Task objective — Of all the lines below, return only those starting with the line holding "other requests stay" and going on through the line holding "Proof. apply calls_answered. Qed.", exactly as written.

Stored items from a collection —
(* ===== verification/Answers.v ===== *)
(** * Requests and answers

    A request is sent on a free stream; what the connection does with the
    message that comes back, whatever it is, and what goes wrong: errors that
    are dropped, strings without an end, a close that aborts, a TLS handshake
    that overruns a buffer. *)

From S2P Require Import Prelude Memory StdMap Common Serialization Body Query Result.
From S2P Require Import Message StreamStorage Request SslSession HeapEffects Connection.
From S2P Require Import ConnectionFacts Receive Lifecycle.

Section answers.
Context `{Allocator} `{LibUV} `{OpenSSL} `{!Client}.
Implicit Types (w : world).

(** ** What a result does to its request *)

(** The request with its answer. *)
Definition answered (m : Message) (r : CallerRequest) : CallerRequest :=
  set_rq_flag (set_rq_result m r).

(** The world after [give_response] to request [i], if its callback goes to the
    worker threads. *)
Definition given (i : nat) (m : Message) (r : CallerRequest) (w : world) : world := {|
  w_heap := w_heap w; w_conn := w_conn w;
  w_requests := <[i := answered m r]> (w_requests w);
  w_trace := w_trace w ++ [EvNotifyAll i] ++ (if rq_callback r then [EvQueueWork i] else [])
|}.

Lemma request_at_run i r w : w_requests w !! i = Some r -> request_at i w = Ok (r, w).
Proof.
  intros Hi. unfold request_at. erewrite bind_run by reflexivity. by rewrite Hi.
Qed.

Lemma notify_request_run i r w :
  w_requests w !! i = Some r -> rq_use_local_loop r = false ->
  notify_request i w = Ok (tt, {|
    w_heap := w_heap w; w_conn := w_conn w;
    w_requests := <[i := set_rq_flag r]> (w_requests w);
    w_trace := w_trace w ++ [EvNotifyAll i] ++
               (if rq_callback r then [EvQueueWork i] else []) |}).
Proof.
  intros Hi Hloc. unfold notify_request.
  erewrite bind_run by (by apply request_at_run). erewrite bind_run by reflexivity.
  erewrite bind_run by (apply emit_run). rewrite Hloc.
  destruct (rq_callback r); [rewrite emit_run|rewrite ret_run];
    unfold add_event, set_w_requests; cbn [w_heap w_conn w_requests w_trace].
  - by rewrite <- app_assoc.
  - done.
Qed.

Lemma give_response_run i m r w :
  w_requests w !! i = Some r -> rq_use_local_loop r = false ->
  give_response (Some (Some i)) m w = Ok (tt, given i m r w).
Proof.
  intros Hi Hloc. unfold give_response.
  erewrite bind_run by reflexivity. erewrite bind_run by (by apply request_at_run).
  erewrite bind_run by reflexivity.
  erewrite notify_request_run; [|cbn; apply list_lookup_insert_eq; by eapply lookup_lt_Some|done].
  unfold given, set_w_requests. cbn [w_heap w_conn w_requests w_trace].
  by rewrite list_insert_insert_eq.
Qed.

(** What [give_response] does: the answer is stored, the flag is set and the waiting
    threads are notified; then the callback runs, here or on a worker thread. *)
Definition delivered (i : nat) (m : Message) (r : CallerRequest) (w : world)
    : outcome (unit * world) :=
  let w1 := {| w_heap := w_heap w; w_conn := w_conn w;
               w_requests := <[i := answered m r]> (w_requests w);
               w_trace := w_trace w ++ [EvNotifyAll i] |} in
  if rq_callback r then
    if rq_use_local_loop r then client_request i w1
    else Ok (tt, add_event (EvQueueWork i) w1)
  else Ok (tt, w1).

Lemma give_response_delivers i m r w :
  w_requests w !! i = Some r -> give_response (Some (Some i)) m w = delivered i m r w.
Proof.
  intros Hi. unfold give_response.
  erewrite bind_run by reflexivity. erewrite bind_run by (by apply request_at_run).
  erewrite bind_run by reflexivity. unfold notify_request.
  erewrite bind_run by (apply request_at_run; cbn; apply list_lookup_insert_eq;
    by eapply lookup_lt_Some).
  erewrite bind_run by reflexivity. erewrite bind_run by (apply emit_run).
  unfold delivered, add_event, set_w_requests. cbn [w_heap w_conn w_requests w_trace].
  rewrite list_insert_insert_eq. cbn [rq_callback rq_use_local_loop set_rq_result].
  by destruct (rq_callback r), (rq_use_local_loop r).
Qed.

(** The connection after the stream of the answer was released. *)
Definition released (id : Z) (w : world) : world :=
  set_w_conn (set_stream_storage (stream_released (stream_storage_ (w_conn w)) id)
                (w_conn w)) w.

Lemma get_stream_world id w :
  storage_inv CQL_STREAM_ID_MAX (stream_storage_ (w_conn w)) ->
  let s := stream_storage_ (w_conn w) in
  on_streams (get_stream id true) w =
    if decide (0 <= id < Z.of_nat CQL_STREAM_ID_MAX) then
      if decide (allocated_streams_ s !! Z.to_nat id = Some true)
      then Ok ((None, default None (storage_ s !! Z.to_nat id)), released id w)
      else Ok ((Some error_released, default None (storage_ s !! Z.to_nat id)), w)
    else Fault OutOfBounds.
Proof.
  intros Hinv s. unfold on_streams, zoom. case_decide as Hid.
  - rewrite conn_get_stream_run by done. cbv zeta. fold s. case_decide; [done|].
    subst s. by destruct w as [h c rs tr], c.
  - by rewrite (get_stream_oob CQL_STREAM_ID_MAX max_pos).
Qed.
---
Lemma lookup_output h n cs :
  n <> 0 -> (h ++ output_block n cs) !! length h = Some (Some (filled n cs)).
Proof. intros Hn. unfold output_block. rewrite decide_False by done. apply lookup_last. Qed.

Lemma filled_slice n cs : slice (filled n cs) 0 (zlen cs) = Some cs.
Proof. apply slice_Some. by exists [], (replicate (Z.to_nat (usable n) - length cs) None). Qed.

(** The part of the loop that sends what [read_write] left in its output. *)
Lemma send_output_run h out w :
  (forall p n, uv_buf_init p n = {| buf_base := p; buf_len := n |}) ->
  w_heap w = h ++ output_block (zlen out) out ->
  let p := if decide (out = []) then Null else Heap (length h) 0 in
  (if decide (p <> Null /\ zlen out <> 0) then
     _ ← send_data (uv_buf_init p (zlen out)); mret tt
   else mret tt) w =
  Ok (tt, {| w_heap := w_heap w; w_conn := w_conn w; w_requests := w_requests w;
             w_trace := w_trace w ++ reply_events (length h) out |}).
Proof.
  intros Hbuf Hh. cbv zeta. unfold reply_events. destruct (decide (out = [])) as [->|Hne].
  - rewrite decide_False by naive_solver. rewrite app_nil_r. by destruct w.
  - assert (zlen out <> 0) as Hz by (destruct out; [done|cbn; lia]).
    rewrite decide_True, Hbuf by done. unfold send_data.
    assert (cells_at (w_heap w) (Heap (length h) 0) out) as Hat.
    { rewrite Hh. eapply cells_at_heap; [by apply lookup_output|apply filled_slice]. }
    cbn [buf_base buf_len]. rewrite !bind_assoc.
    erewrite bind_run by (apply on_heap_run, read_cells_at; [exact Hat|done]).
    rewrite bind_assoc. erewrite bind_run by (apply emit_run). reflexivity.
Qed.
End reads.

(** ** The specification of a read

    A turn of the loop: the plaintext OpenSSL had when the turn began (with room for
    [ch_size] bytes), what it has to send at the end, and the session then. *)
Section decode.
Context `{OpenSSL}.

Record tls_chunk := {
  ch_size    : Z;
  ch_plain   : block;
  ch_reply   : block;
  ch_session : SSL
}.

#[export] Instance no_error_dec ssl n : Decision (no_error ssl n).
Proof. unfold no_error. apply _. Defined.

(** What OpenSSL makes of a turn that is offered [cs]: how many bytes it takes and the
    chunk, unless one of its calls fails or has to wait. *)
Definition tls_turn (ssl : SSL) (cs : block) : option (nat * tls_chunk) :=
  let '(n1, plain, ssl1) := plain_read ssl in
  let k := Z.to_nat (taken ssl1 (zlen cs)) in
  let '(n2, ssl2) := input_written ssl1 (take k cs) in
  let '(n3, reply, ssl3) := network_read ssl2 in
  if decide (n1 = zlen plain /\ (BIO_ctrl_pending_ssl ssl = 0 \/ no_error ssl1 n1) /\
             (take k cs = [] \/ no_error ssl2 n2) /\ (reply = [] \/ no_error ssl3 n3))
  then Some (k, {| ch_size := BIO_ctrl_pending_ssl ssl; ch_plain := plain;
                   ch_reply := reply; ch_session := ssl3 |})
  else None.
==
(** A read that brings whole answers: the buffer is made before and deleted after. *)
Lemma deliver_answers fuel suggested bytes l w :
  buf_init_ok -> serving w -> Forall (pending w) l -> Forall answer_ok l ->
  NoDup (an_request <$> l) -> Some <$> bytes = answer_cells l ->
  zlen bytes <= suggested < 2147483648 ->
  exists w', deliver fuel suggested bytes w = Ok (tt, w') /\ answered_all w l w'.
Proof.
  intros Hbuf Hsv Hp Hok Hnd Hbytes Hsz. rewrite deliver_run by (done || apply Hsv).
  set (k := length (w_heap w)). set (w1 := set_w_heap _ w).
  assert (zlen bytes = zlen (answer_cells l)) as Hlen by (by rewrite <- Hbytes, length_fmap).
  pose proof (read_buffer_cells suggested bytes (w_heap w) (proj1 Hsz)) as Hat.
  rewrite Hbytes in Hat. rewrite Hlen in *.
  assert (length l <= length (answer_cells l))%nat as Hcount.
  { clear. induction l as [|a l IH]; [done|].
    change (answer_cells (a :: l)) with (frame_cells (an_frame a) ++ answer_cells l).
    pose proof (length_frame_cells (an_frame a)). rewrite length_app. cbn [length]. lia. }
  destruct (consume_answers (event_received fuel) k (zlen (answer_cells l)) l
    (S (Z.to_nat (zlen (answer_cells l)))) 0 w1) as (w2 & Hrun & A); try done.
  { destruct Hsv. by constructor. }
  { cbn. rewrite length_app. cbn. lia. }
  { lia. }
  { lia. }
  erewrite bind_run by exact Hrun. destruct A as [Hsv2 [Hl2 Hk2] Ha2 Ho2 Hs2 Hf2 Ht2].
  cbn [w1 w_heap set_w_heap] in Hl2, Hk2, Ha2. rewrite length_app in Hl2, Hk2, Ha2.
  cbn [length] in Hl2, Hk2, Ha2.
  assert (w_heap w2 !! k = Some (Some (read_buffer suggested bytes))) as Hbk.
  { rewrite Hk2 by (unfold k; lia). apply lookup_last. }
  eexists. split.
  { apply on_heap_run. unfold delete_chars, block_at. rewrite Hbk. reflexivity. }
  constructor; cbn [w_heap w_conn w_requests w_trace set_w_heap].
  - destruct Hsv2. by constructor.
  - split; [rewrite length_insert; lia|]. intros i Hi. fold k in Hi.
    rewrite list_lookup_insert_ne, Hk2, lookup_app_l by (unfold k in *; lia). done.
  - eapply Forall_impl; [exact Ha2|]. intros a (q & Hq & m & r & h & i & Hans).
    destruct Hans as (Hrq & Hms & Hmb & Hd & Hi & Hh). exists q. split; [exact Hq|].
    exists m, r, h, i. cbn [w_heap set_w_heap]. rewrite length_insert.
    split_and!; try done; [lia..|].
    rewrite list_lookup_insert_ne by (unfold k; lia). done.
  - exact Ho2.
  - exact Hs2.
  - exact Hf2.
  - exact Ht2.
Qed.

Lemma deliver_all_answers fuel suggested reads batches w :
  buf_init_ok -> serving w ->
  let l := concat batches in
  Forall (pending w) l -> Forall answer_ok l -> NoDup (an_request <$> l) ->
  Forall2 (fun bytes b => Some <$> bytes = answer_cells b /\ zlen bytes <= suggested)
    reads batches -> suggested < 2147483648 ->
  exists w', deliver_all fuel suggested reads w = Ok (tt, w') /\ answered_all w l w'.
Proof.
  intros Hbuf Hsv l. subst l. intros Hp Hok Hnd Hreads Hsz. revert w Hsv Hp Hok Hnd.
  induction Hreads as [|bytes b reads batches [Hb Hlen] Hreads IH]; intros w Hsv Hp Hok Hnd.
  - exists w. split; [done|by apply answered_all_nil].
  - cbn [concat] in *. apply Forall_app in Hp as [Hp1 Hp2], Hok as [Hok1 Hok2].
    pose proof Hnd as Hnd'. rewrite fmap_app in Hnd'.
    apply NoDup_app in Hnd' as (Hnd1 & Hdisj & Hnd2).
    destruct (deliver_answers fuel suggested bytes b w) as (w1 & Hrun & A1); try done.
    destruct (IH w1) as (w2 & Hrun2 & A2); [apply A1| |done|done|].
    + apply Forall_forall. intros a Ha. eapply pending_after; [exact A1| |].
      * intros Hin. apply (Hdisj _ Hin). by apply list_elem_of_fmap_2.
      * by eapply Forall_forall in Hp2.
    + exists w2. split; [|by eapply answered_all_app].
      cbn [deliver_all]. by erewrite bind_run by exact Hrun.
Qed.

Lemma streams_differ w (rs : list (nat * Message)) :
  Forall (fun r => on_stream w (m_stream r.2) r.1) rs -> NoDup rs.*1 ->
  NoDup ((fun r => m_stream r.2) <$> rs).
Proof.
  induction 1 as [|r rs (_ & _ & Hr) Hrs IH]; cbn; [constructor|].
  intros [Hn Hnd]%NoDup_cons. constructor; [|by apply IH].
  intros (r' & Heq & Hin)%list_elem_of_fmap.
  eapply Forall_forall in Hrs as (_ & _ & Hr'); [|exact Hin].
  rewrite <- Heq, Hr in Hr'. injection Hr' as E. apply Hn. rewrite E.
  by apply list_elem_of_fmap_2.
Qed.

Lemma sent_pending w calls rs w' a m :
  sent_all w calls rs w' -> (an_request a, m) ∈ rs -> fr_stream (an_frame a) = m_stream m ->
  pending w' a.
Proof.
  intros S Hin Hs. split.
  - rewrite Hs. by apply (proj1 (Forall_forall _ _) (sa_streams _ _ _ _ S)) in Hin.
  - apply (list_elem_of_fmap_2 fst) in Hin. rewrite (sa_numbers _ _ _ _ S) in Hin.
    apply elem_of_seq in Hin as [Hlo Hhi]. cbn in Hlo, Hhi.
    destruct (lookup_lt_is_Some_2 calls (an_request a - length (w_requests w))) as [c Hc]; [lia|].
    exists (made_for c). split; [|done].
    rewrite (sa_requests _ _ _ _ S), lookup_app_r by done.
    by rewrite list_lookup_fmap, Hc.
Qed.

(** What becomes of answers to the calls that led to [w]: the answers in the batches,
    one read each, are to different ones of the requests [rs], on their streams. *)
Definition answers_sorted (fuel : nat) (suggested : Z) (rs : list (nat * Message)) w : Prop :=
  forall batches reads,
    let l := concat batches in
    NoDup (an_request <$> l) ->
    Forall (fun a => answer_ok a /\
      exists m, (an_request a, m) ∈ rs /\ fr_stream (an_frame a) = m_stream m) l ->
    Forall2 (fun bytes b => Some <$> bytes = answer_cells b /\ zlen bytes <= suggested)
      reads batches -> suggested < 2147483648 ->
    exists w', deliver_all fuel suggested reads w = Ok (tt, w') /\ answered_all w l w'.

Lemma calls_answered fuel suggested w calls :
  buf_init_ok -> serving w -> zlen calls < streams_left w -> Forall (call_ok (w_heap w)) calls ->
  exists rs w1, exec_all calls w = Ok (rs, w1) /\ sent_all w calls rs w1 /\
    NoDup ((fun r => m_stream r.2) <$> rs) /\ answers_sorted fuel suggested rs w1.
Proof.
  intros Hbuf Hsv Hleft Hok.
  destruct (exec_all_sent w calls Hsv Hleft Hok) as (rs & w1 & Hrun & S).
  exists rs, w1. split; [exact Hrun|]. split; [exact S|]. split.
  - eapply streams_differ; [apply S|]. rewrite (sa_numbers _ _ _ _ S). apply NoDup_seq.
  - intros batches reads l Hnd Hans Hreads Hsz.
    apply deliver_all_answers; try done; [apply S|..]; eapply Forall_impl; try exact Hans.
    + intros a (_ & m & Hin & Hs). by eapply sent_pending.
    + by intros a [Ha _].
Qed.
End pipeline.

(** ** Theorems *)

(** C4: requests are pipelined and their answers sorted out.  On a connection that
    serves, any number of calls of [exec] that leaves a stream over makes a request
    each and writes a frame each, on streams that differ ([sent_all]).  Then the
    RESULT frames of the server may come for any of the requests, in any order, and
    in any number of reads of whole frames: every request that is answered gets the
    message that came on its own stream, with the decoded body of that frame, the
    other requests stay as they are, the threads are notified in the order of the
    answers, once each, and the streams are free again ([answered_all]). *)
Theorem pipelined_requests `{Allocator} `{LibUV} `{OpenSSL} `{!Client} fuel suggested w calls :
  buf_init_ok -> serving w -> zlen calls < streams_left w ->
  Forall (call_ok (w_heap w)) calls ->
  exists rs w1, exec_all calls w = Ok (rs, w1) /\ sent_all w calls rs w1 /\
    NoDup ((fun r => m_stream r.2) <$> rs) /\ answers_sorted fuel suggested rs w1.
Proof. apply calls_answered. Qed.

Reply —
    other requests stay as they are, the threads are notified in the order of the
    answers, once each, and the streams are free again ([answered_all]). *)
Theorem pipelined_requests `{Allocator} `{LibUV} `{OpenSSL} `{!Client} fuel suggested w calls :
  buf_init_ok -> serving w -> zlen calls < streams_left w ->
  Forall (call_ok (w_heap w)) calls ->
  exists rs w1, exec_all calls w = Ok (rs, w1) /\ sent_all w calls rs w1 /\
    NoDup ((fun r => m_stream r.2) <$> rs) /\ answers_sorted fuel suggested rs w1.
Proof. apply calls_answered. Qed.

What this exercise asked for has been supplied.